PROBLEM: From the first line of the material below to the line containing "Abbreviation loc := nat (only parsing).", repeat every line exactly and add nothing.

THE DATA:
BEGIN

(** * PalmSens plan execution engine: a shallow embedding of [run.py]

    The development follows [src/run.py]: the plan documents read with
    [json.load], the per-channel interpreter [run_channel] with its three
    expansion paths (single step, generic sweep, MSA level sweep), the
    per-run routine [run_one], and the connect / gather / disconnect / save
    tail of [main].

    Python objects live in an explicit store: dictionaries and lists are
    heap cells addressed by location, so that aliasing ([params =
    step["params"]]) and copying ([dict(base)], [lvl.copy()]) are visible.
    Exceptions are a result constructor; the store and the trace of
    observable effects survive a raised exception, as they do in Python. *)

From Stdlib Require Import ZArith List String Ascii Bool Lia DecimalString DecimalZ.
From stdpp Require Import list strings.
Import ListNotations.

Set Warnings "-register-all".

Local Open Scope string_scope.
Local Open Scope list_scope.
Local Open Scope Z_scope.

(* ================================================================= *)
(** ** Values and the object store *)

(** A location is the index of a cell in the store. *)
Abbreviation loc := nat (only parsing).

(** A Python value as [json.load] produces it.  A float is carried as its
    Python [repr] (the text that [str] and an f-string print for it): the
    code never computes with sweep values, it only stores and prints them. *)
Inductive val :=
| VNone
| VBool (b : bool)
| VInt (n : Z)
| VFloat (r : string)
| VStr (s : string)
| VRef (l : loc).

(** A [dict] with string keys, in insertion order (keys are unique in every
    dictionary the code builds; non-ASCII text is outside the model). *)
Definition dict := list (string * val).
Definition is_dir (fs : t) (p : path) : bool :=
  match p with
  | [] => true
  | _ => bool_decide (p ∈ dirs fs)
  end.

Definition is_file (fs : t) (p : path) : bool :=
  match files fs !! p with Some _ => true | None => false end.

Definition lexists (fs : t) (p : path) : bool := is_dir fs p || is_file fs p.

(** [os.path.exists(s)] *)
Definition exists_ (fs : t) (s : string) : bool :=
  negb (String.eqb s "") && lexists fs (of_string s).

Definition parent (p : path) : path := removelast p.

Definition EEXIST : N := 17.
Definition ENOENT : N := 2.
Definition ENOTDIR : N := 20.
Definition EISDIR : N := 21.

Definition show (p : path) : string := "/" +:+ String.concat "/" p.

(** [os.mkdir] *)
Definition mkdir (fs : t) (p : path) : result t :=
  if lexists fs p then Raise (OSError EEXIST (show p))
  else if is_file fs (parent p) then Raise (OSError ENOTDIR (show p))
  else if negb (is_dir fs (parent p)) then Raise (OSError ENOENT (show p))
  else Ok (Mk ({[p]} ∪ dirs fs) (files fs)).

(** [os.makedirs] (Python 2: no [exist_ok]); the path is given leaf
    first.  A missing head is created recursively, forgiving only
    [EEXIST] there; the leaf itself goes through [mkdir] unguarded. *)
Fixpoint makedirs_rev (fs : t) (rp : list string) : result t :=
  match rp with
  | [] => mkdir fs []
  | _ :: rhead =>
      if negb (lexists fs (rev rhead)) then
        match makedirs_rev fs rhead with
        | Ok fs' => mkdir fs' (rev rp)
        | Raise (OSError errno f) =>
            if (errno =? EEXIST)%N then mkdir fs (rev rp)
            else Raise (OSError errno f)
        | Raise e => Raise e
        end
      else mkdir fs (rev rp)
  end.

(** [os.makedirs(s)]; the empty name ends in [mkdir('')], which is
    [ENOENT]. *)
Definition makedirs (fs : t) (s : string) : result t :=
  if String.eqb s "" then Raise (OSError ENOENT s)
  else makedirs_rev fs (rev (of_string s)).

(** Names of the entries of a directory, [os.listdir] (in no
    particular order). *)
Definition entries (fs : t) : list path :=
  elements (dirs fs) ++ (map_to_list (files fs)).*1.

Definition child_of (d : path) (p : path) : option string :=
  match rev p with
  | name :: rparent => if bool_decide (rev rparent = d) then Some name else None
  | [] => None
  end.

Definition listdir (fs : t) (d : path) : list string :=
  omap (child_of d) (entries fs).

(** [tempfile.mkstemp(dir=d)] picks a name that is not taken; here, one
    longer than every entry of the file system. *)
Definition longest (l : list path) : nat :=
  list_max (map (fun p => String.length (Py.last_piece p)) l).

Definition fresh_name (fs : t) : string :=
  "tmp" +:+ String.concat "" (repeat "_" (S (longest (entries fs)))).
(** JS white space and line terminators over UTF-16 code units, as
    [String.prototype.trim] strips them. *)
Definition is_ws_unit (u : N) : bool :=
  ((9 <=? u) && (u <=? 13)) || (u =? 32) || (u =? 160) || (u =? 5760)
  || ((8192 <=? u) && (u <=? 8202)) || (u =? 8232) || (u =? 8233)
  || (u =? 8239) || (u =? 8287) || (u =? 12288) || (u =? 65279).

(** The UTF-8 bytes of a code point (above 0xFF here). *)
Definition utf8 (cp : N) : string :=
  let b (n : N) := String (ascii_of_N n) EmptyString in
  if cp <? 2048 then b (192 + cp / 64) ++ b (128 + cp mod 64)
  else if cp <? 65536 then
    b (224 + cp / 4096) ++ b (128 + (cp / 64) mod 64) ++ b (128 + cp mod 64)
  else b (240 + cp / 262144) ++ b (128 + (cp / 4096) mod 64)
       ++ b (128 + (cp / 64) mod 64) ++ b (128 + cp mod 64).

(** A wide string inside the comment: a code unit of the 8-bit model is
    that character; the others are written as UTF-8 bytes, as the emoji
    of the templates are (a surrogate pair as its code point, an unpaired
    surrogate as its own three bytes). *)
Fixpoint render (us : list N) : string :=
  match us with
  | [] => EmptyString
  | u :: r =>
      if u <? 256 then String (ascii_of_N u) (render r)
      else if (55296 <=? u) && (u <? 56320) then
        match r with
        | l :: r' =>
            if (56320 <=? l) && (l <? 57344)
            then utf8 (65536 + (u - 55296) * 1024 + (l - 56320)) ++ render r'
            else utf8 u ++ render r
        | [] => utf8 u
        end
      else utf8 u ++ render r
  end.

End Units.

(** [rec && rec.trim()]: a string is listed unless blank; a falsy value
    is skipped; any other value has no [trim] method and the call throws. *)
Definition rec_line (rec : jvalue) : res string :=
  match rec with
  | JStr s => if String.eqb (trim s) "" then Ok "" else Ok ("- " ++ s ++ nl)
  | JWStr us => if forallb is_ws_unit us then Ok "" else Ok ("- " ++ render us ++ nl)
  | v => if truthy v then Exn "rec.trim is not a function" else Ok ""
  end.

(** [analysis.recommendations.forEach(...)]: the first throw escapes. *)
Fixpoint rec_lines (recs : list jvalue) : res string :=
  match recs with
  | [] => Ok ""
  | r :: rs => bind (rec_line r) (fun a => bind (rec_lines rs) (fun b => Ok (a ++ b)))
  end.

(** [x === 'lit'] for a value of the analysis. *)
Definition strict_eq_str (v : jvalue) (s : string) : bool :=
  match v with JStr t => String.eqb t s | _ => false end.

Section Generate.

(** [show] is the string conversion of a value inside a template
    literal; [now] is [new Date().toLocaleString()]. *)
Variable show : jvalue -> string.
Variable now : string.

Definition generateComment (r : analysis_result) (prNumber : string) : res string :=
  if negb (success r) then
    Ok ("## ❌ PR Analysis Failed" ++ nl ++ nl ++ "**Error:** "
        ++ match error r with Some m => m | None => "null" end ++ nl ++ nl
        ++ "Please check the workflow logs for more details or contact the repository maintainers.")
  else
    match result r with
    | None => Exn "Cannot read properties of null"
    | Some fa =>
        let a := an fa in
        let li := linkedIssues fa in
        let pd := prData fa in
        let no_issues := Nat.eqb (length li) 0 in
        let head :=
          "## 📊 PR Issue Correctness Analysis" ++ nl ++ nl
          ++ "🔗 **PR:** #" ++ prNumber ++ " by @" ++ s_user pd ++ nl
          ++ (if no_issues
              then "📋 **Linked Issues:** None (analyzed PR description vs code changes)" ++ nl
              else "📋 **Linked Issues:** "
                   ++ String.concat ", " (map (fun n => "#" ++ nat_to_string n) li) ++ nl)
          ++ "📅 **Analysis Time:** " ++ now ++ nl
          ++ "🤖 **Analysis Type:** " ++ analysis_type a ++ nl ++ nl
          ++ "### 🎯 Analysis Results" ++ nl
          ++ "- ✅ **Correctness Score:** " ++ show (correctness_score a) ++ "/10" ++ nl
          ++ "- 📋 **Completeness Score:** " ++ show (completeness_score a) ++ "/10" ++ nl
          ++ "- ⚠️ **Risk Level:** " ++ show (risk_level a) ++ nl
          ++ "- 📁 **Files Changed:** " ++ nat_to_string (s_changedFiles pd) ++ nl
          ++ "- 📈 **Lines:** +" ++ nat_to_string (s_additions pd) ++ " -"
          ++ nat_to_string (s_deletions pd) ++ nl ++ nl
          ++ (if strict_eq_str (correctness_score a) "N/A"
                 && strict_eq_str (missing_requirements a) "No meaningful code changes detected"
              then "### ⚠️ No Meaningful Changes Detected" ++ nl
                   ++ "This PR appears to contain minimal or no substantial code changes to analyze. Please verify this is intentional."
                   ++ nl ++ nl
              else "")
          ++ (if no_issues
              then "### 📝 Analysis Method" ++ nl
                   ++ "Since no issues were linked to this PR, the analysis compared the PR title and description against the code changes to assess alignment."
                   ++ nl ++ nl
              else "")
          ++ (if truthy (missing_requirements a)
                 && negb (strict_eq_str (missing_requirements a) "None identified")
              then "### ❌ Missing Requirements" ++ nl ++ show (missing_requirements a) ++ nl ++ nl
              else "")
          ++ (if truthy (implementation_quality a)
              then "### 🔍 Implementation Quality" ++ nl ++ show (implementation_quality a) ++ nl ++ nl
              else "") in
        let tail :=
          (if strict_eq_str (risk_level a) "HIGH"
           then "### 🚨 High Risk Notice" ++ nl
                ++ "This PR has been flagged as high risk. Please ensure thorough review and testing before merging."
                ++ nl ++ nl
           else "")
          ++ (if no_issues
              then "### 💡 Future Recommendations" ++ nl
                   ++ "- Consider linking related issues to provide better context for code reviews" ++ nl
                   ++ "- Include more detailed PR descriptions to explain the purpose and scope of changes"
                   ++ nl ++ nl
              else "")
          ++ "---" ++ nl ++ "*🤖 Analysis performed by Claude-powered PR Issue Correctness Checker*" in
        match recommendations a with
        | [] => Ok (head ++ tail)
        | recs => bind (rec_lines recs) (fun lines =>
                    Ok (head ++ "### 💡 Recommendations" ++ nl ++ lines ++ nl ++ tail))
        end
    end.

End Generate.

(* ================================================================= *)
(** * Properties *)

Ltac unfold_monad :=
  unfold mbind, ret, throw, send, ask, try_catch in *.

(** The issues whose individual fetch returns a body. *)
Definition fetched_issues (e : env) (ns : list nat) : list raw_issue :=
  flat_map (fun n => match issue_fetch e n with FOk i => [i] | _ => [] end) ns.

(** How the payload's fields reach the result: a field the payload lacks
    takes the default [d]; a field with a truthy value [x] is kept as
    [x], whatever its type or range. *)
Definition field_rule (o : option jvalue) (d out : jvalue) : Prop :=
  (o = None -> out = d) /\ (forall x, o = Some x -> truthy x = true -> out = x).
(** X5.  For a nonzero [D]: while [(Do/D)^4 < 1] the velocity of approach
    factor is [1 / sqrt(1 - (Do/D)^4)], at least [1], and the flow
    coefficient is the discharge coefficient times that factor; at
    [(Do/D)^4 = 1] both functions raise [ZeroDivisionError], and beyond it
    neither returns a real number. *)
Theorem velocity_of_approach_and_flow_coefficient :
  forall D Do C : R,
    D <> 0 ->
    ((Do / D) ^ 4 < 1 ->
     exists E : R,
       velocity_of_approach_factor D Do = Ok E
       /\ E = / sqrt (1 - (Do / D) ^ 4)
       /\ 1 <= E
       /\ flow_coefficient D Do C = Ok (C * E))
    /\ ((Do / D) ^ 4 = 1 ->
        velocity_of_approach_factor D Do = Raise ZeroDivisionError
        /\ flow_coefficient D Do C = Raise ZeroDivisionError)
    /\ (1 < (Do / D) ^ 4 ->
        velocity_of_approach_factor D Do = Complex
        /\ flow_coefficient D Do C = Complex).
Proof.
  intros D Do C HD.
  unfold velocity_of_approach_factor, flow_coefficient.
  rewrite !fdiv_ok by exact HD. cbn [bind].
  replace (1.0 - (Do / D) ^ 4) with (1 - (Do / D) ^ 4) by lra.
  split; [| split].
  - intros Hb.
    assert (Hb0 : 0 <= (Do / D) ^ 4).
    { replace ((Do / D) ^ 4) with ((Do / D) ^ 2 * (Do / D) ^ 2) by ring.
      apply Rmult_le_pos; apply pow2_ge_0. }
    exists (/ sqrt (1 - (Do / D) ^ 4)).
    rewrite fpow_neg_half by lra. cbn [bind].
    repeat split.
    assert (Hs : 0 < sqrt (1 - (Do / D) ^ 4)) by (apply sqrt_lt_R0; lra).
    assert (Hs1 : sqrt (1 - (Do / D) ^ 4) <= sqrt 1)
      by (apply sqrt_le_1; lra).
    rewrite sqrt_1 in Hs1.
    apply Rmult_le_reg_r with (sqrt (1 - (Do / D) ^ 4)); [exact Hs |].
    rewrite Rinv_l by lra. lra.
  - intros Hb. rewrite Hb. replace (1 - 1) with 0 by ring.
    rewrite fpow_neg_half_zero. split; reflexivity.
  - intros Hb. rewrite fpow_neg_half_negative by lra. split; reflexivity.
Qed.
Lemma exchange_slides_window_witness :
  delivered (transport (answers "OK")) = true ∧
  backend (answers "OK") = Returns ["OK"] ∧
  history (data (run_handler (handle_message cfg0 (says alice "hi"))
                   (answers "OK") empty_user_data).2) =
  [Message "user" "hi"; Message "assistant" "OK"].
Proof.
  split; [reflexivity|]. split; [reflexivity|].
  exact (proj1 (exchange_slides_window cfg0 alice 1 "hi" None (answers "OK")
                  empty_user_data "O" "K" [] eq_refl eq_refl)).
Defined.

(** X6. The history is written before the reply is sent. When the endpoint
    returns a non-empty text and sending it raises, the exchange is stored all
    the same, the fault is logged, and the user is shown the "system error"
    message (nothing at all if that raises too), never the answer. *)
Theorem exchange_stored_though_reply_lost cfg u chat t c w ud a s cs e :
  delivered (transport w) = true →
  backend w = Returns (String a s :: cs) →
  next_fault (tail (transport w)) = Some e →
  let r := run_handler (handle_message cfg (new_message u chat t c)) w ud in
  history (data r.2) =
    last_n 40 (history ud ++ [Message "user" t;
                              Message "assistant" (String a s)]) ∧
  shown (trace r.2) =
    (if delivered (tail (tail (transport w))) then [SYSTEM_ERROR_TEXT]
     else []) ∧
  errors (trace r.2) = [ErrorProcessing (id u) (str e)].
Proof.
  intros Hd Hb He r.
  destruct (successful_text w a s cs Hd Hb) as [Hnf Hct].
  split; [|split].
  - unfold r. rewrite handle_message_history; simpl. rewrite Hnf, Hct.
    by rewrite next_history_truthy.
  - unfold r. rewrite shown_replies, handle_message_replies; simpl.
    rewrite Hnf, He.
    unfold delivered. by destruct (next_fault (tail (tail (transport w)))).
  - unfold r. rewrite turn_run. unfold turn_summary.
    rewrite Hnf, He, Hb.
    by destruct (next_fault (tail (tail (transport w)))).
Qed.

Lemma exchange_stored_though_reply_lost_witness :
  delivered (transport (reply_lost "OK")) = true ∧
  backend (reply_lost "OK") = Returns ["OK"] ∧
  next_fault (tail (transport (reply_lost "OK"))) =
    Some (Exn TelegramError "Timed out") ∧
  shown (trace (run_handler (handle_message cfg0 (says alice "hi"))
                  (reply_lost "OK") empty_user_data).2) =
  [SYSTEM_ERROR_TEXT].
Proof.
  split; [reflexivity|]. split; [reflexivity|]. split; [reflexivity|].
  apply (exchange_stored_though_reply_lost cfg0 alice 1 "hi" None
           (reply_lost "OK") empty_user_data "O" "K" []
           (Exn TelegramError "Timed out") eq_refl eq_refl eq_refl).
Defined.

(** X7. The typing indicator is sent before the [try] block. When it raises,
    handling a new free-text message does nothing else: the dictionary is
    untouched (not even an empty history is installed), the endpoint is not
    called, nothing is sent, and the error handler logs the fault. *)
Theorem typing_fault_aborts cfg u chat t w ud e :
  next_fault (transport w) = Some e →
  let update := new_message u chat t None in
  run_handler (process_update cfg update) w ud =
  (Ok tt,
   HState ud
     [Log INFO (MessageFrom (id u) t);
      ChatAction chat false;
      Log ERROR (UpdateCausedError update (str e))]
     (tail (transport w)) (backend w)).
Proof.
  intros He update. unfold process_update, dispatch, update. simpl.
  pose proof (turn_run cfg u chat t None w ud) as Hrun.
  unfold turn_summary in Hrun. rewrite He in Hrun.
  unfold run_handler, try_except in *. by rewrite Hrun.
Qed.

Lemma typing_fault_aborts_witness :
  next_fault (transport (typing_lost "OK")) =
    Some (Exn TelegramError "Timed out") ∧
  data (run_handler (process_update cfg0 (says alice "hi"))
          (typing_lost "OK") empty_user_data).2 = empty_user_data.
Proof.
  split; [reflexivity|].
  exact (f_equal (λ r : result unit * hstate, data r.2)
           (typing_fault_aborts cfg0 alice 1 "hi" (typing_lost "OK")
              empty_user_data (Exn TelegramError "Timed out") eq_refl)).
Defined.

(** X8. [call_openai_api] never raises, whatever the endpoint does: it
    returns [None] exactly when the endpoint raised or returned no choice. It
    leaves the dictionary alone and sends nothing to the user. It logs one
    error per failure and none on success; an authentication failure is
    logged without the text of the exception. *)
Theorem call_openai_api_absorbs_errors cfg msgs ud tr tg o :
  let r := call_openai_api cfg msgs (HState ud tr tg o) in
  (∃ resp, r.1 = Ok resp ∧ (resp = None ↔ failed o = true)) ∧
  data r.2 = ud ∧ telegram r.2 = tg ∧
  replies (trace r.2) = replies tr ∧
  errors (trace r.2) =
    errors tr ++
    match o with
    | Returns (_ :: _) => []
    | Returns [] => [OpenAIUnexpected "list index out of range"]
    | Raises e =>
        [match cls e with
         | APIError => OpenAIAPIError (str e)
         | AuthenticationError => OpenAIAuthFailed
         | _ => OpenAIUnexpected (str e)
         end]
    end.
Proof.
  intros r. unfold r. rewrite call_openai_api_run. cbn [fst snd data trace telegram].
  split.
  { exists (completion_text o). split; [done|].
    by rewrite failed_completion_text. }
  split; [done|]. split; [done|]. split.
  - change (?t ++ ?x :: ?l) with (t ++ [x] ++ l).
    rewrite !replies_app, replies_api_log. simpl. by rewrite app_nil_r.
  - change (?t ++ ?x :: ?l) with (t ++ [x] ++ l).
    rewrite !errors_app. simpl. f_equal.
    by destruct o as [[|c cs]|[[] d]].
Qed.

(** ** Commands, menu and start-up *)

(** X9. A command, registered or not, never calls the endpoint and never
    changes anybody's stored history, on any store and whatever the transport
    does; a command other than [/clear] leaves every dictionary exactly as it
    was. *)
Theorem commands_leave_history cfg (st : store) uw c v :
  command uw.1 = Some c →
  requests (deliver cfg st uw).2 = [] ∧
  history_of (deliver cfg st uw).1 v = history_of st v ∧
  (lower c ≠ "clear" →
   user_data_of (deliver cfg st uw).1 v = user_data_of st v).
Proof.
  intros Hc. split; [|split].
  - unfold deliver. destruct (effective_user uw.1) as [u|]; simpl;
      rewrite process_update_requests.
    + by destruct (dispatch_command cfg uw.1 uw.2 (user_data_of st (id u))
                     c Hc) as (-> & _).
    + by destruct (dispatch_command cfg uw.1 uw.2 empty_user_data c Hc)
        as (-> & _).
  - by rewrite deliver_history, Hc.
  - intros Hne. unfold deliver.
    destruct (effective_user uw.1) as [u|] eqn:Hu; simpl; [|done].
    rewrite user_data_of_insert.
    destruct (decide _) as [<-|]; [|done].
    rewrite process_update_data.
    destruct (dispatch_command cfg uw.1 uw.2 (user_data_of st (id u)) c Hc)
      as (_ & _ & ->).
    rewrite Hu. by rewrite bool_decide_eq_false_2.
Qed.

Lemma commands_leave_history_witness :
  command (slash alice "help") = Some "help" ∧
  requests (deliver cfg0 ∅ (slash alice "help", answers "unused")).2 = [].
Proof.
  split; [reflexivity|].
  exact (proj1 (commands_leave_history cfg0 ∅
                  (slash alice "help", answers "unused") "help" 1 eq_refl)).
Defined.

END

EXERCISE RESULT:
(** * PalmSens plan execution engine: a shallow embedding of [run.py]

    The development follows [src/run.py]: the plan documents read with
    [json.load], the per-channel interpreter [run_channel] with its three
    expansion paths (single step, generic sweep, MSA level sweep), the
    per-run routine [run_one], and the connect / gather / disconnect / save
    tail of [main].

    Python objects live in an explicit store: dictionaries and lists are
    heap cells addressed by location, so that aliasing ([params =
    step["params"]]) and copying ([dict(base)], [lvl.copy()]) are visible.
    Exceptions are a result constructor; the store and the trace of
    observable effects survive a raised exception, as they do in Python. *)

From Stdlib Require Import ZArith List String Ascii Bool Lia DecimalString DecimalZ.
From stdpp Require Import list strings.
Import ListNotations.

Set Warnings "-register-all".

Local Open Scope string_scope.
Local Open Scope list_scope.
Local Open Scope Z_scope.

(* ================================================================= *)
(** ** Values and the object store *)

(** A location is the index of a cell in the store. *)
Abbreviation loc := nat (only parsing).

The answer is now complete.